DATA PROVIDED -
(** the server's unsigned advice can only hold an update back: with any
    advice the decision is the one without it, or a hold where an update would
    have been offered; and a rollout that grows never takes an update away. *)
Theorem advice_only_holds (i : DecideInput) (a : Advice) :
  let plain := Decide (set_advice i None) in
  (Decide (set_advice i (Some a)) = plain \/
   (dn_Action (Decide (set_advice i (Some a))) = ActionHold /\ dn_Action plain <> ActionNone)) /\
  (forall p, ad_RolloutPercent a <= p -> dn_Action (Decide (set_advice i (Some a))) = ActionInstall ->
     dn_Action (Decide (set_advice i (Some (mkAdvice p (ad_Halt a))))) = ActionInstall).
Proof.
  simpl. split.
  - unfold Decide, advice_hold, set_advice. simpl. repeat case_if; auto; right; split; try done; repeat case_match; done.
  - intros p Hp. unfold Decide, advice_hold, set_advice. simpl. do 4 (case_if; try done).
    assert (clampPercent (ad_RolloutPercent a) <= clampPercent p) as Hc by (unfold clampPercent; repeat case_if; bool_hyps; lia).
    destruct (clampPercent (ad_RolloutPercent a) <=? di_Bucket i) eqn:E1; [done|].
    destruct (clampPercent p <=? di_Bucket i) eqn:E2; [bool_hyps; lia|done].
Qed.

(** ** Examples *)

Definition ex_url (u : string) : option URL := Some (mkURL "https" None "github.com" "").
Definition ex_hash : string := "0123456789abcdef0123456789abcdef0123456789abcdef0123456789abcdef".
Definition ex_manifest (min_from : string) : Manifest :=
  mkManifest 1 "stable" "2.0.0" 0 "" min_from [mkAsset "linux" "amd64" "tarball" "https://github.com/x" ex_hash 1000].
Definition ex_decide (min_from : string) : DecideInput :=
  mkDecideInput "1.0.0" "auto" (ex_manifest min_from) None 0 "linux" "amd64" true "".

(** The host check folds case as Unicode does: a host that is another name passes
    for github.com. *)
Lemma dotted_host_allowed :
  AllowedAssetURL (fun _ => Some (mkURL "https" None ("g" +:+ dotted_I +:+ "thub.com") "")) "" = true /\ "g" +:+ dotted_I +:+ "thub.com" <> "github.com".
Proof. by vm_compute. Qed.

(** a release check that is looser than the version parser. [IsRelease] takes
    the leading v off before parsing, which takes one off again, so a manifest
    with a doubled v in [min_from] is valid; but no version compares to it, and
    the guard against too big a jump is off. *)
Theorem min_from_double_v :
  IsRelease "vv1.5.0" = true /\ parseSemver "vv1.5.0" = None /\ Validate ex_url (ex_manifest "vv1.5.0") = None /\
  dn_Action (Decide (ex_decide "v1.5.0")) = ActionNotify /\ dn_Action (Decide (ex_decide "vv1.5.0")) = ActionInstall.
Proof. vm_compute. split_and!; reflexivity. Qed.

WHAT THE TASK ASKS - If a line above includes the word "simpl", count it; then give the final number by itself.

RESPONSE - 3